Un hallazgo particularmente intrigante procedente de la propia Pompeya es un par de tablillas de cera que se encontraron escondidas junto con algunas piezas de plata en la caldera de unas termas. Consignan el préstamo hecho por una mujer, Dicidia Margáride, a otra, Popea Note, liberta. Como garantía del préstamo obtenido, Popea Note entregaba dos esclavos suyos, «Símplice y Petrino o como quiera llamárseles». Si no devolvía la cantidad prestada el 1 de noviembre próximo, Dicidia Margáride tenía derecho a vender los esclavos para recuperar su dinero «el día de las idus [13] de diciembre… en el Foro de Pompeya a plena luz del día». Se estipulaban cuidadosamente las condiciones en caso de que la venta de los esclavos produjera una suma superior o inferior a la debida. Una vez más, resulta sorprendente contemplar unas transacciones económicas de este tipo entre dos mujeres (aunque en este caso Dicidia Margáride está representada por su tutor). Resulta sorprendente también ver a unos esclavos debidamente empaquetados, como aquel que dice, y entregados como garantía viviente. Pero lo más curioso es la fecha del documento. La transacción está datada en 61 d. C., pero evidentemente se creía que las tablillas seguían siendo lo bastante importantes como para ser escondidas para su salvaguardia junto con la plata de la familia dieciocho años después. ¿Por qué? ¿Seguía habiendo algún tipo de disputa acerca de la restitución del préstamo o en torno a la venta de los esclavos, y una de las mujeres pensaba que habría necesitado echar mano al acuerdo escrito?

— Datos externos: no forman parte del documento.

Lemma backtrack_dep_idem f s dep : backtrack_dep f s (backtrack_dep f s dep) = backtrack_dep f s dep.
Proof. destruct dep. vm_compute. reflexivity. Qed.

Lemma backtracked_idem archive g sid missing r m d dep :
  backtracked archive g sid missing r m d (backtracked archive g sid missing r m d dep) =
  backtracked archive g sid missing r m d dep.
Proof. unfold backtracked. cbv zeta. by rewrite buildPreviousSummary_backtrack, backtrack_dep_idem. Qed.

Lemma backtrack_one_lookup archive sid missing r m g d id :
  get_step (backtrack_one archive sid missing r m g d) id =
  if decide (id = d) then backtracked archive g sid missing r m d <$> get_step g d else get_step g id.
Proof.
  unfold backtrack_one. destruct (get_step g d) as [dep|] eqn:E.
  - cbv zeta. unfold get_step at 1. rewrite upd_step_lookup. fold (get_step g id).
    destruct (decide (id = d)) as [->|]; [|by rewrite decide_False by done].
    rewrite decide_True by done. rewrite E. reflexivity.
  - case_decide; [by subst|done].
Qed.

Lemma backtrack_one_ids archive sid missing r m g d :
  let g' := backtrack_one archive sid missing r m g d in
  TaskGraph.TaskID g' = TaskGraph.TaskID g ∧ TaskGraph.ProjectID g' = TaskGraph.ProjectID g ∧
  TaskGraph.CycleCounters g' = TaskGraph.CycleCounters g ∧
  TaskGraph.PendingDecisions g' = TaskGraph.PendingDecisions g ∧
  TaskGraph.Status g' = TaskGraph.Status g.
Proof. unfold backtrack_one. destruct (get_step g d); done. Qed.

Lemma backtracked_ext archive g g' sid missing r m d dep :
  TaskGraph.TaskID g' = TaskGraph.TaskID g → TaskGraph.ProjectID g' = TaskGraph.ProjectID g →
  backtracked archive g' sid missing r m d dep = backtracked archive g sid missing r m d dep.
Proof. intros H1 H2. unfold backtracked, projectOfGraph. by rewrite H1, H2. Qed.

Lemma backtrack_all_lookup archive sid missing r m deps g id :
  get_step (foldl (backtrack_one archive sid missing r m) g deps) id =
  if decide (id ∈ deps) then backtracked archive g sid missing r m id <$> get_step g id
  else get_step g id.
Proof.
  revert g. induction deps as [|d deps IH]; intros g; cbn [foldl].
  - by rewrite (decide_False (P := id ∈ [])) by apply not_elem_of_nil.
  - destruct (backtrack_one_ids archive sid missing r m g d) as (Ht & Hp & _).
    rewrite IH, backtrack_one_lookup.
    destruct (decide (id = d)) as [->|Hne].
    + rewrite (decide_True (P := d ∈ d :: deps)) by (by left).
      destruct (get_step g d) as [s|]; [|by case_decide]. case_decide; [|done].
      cbn [fmap option_fmap option_map]. by rewrite (backtracked_ext _ _ _ _ _ _ _ _ _ Ht Hp), backtracked_idem.
    + destruct (decide (id ∈ deps)) as [Hin|Hin].
      * rewrite decide_True by (by right). destruct (get_step g id); [|done].
        cbn [fmap option_fmap option_map]. by rewrite (backtracked_ext _ _ _ _ _ _ _ _ _ Ht Hp).
      * rewrite decide_False; [done|]. by intros [?|?]%elem_of_cons.
Qed.

Lemma backtrack_all_ids archive sid missing r m deps g :
  let g' := foldl (backtrack_one archive sid missing r m) g deps in
  TaskGraph.CycleCounters g' = TaskGraph.CycleCounters g ∧
  TaskGraph.PendingDecisions g' = TaskGraph.PendingDecisions g ∧
  TaskGraph.Status g' = TaskGraph.Status g.
Proof.
  revert g. induction deps as [|d deps IH]; intros g; cbn [foldl]; [done|].
  destruct (backtrack_one_ids archive sid missing r m g d) as (_ & _ & H1 & H2 & H3).
  destruct (IH (backtrack_one archive sid missing r m g d)) as (-> & -> & ->). done.
Qed.

Lemma suspend_all_lookup deps g id :
  get_step (foldl (λ g depID, upd_step depID suspend_step g) g deps) id =
  if decide (id ∈ deps) then suspend_step <$> get_step g id else get_step g id.
Proof.
  revert g. induction deps as [|d deps IH]; intros g; cbn [foldl].
  - by rewrite (decide_False (P := id ∈ [])) by apply not_elem_of_nil.
  - rewrite IH. unfold get_step. rewrite upd_step_lookup.
    destruct (decide (d = id)) as [->|Hne].
    + rewrite (decide_True (P := id ∈ id :: deps)) by (by left).
      destruct (TaskGraph.Steps g !! id) as [s|]; [|by case_decide]. by case_decide.
    + destruct (decide (id ∈ deps)) as [Hin|Hin].
      * by rewrite decide_True by (by right).
      * rewrite decide_False; [done|]. intros [?|?]%elem_of_cons; congruence.
Qed.

Lemma fuse_graph_lookup cid step g id :
  get_step (fuse_graph cid step g) id =
  if decide (id = Step.ID step)
  then (λ s, suspend_step s <| Step.AdditionalPromptContext := degrade_notice (Step.MaxLoopRounds step) |>)
         <$> get_step g id
  else if decide (id ∈ Step.DependsOn step) then suspend_step <$> get_step g id else get_step g id.
Proof.
  unfold fuse_graph. cbv zeta.
  match goal with |- get_step (?f <| TaskGraph.CycleCounters ::= _ |>) id = _ => change (get_step f id = 
    if decide (id = Step.ID step)
    then (λ s, suspend_step s <| Step.AdditionalPromptContext := degrade_notice (Step.MaxLoopRounds step) |>)
           <$> get_step g id
    else if decide (id ∈ Step.DependsOn step) then suspend_step <$> get_step g id else get_step g id) end.
  unfold get_step at 1. rewrite upd_step_lookup. fold (get_step (foldl (λ g depID, upd_step depID suspend_step g) g (Step.DependsOn step)) id).
  rewrite suspend_all_lookup.
  destruct (get_step g id); repeat case_decide; subst; try congruence; done.
Qed.

Lemma get_step_bump cid g id : get_step (bump_counter cid g) id = get_step g id.
Proof. done. Qed.

(** The loop's signature does not depend on the order in which the step
    lists its dependencies. *)
Theorem makeCycleID_order_independent stepID deps deps' :
  deps ≡ₚ deps' → makeCycleID stepID deps = makeCycleID stepID deps'.
Proof. intros H. unfold makeCycleID. by rewrite (sort_strings_unique _ (stepID :: deps')) by by constructor. Qed.

Lemma makeCycleID_order_independent_witness :
  makeCycleID "s3" ["s2"; "s1"] = "s1:s2:s3" ∧ makeCycleID "s3" ["s1"; "s2"] = makeCycleID "s3" ["s2"; "s1"].
Proof.
  split; [vm_compute; reflexivity|]. apply makeCycleID_order_independent. constructor.
Defined.

(** The fields the loop is identified by survive a round and the fuse. *)
Definition same_loop (a b : Step.t) : Prop :=
  Step.ID a = Step.ID b ∧ Step.DependsOn a = Step.DependsOn b ∧
  Step.MaxLoopRounds a = Step.MaxLoopRounds b.

Lemma backtracked_same archive g sid missing r m d dep :
  same_loop (backtracked archive g sid missing r m d dep) dep ∧
  Step.Status (backtracked archive g sid missing r m d dep) = StepPending ∧
  Metadata.DeltaBacktrack <$> Step.Metadata (backtracked archive g sid missing r m d dep) = Some true ∧
  Step.PreviousOutputSummary (backtracked archive g sid missing r m d dep) =
    buildPreviousSummary archive dep (TaskGraph.TaskID g) (projectOfGraph g).
Proof. repeat split. Qed.

Lemma backtrack_self_same s :
  same_loop (backtrack_self s) s ∧ Step.Status (backtrack_self s) = StepPending.
Proof. repeat split. Qed.

Lemma suspend_step_same s : same_loop (suspend_step s) s ∧ Step.Status (suspend_step s) = StepSuspended.
Proof. repeat split. Qed.

Lemma same_loop_trans a b c : same_loop a b → same_loop b c → same_loop a c.
Proof. unfold same_loop. intros (->&->&->) (->&->&->). done. Qed.

(** The state a round works from: the counter already bumped. *)
Definition bumped (step : Step.t) (s : GateState) : TaskGraph.t :=
  bump_counter (makeCycleID (Step.ID step) (Step.DependsOn step)) (gs_graph s).
Definition round_of (step : Step.t) (s : GateState) : Z :=
  wrap64 (default 0%Z (TaskGraph.CycleCounters (gs_graph s) !!
                         makeCycleID (Step.ID step) (Step.DependsOn step)) + 1).
Definition backtrack_applies (step : Step.t) (missing : list string) : Prop :=
  missing ≠ [] ∧ Step.DependsOn step ≠ [] ∧ Step.MaxLoopRounds step ≠ 0%Z.

Lemma bumped_counter step s :
  TaskGraph.CycleCounters (bumped step s) !! makeCycleID (Step.ID step) (Step.DependsOn step)
  = Some (round_of step s).
Proof. unfold bumped, bump_counter. cbn. apply lookup_insert_eq. Qed.

Lemma tryBacktrack_round cfg archive decID now stepID missing s step :
  get_step (gs_graph s) stepID = Some step → backtrack_applies step missing →
  (round_of step s ≤ Step.MaxLoopRounds step)%Z →
  tryBacktrack cfg archive decID now stepID missing s =
  (s <| gs_graph := backtrack_round archive step missing (round_of step s) (bumped step s) |>, true).
Proof.
  intros Hs (H1 & H2 & H3) Hr. unfold tryBacktrack. rewrite Hs, !bool_decide_false by done.
  cbn [orb]. cbv zeta. change (gs_graph (s <| gs_graph ::= ?f |>)) with (f (gs_graph s)).
  fold (bumped step s). rewrite bumped_counter. cbn [default from_option].
  by rewrite bool_decide_true.
Qed.

Lemma tryBacktrack_fuse cfg archive decID now stepID missing s step :
  get_step (gs_graph s) stepID = Some step → backtrack_applies step missing →
  (Step.MaxLoopRounds step < round_of step s)%Z →
  let cid := makeCycleID (Step.ID step) (Step.DependsOn step) in
  ∃ s1 ctx, gs_graph s1 = fuse_graph cid step (bumped step s) ∧
    ctx !! "root_cause" = Some (AString "cycle_fuse") ∧
    tryBacktrack cfg archive decID now stepID missing s =
    (addDecision cfg decID now stepID DecisionStepFailed ctx ["abort"; "refine_and_retry"] s1, true).
Proof.
  intros Hs (H1 & H2 & H3) Hr cid. unfold tryBacktrack. rewrite Hs, !bool_decide_false by done.
  cbn [orb]. cbv zeta. change (gs_graph (s <| gs_graph ::= ?f |>)) with (f (gs_graph s)).
  fold (bumped step s). rewrite bumped_counter. cbn [default from_option].
  rewrite (bool_decide_false (round_of step s ≤ Step.MaxLoopRounds step)%Z) by lia.
  eexists _, _. split; [|split; [|reflexivity]].
  - destruct archive; reflexivity.
  - apply lookup_insert_eq.
Qed.

Lemma backtrack_round_lookup archive step missing r g id :
  get_step (backtrack_round archive step missing r g) id =
  (if decide (id = Step.ID step) then fmap backtrack_self else λ o, o)
    ((if decide (id ∈ Step.DependsOn step)
      then fmap (backtracked archive g (Step.ID step) missing r (Step.MaxLoopRounds step) id)
      else λ o, o) (get_step g id)).
Proof.
  unfold backtrack_round, get_step at 1. rewrite upd_step_lookup.
  fold (get_step (foldl (backtrack_one archive (Step.ID step) missing r (Step.MaxLoopRounds step)) g (Step.DependsOn step)) id).
  rewrite backtrack_all_lookup.
  destruct (decide (Step.ID step = id)) as [<-|]; [rewrite (decide_True (P := Step.ID step = _)) by done|rewrite (decide_False (P := id = _)) by done];
  by case_decide.
Qed.

(** ** What one call does *)

Lemma suspend_all_ids deps g :
  let g' := foldl (λ g depID, upd_step depID suspend_step g) g deps in
  TaskGraph.Status g' = TaskGraph.Status g ∧ TaskGraph.PendingDecisions g' = TaskGraph.PendingDecisions g.
Proof.
  revert g. induction deps as [|d deps IH]; intros g; cbn [foldl]; [done|].
  destruct (IH (upd_step d suspend_step g)) as [-> ->]. done.
Qed.

Lemma fuse_graph_ids cid step g :
  TaskGraph.Status (fuse_graph cid step g) = TaskGraph.Status g ∧
  TaskGraph.PendingDecisions (fuse_graph cid step g) = TaskGraph.PendingDecisions g.
Proof. apply (suspend_all_ids (Step.DependsOn step) g). Qed.

Lemma get_step_bumped step s id : get_step (bumped step s) id = get_step (gs_graph s) id.
Proof. done. Qed.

Irremediablemente este hecho suscita la cuestión de los niveles que alcanzaba en Pompeya el conocimiento de la lectura y la escritura y su uso. Resulta fácil sacar la impresión de que la ciudad era un lugar bastante alfabetizado, e incluso culto. Se han registrado en ella más de diez mil textos escritos, en su mayoría en latín, pero también algunos en griego o en osco, y al menos uno en hebreo. Carteles electorales, grafitos y avisos todo tipo -listas de precios, anuncios de juegos de gladiadores, letreros de tiendas- cubren las paredes. Muchos grafitos tienen un carácter familiar, y van desde peticiones de ayuda («Ha desparecido una vasija de bronce de esta tienda. Recompensa de 65 sestercios para el que la devuelva») hasta jactancias machistas («Aquí me tiré a montones de tías»). Pero algunas transmiten una impresión más ilustrada. Encontramos, por ejemplo, más de cincuenta citas o adaptaciones de clásicos famosos de la literatura latina, incluidos algunos versos de Virgilio, Propercio, Ovidio, Lucrecio y Séneca, por no hablar de un trocito de la Ilíada de Homero (en griego). Existen además muchos otros fragmentos de poesía, unas veces composiciones originales de algún versificador pompeyano, y otras pertenecientes a un repertorio más popular.
Los actuales estudiantes de latín que se quedan pasmados ante ese extraño género de poesía amorosa latina que imagina al amante delante de la casa cerrada de su amada, dirigiendo palabras de ansiedad a la puerta cerrada a cal y canto, se sorprenderán al encontrar precisamente un poema de ese estilo en Pompeya, escrito de hecho a la puerta de una casa:
Me gustaría estrechar tu cuello entre mis brazos enlazados y depositar besos en tus hermosos labios.
Los críticos lo han considerado un ensayo poético más bien flojo, probablemente una combinación de varios versos distintos mal recordados y unidos en una sola composición no del todo satisfactoria. Además, les ha costado trabajo decidir si debe tomarse al pie de la letra (o más bien como una prueba de que estamos ante un trabajo ripioso) el hecho de que el poema parece haber sido escrito por una mujer para otra mujer.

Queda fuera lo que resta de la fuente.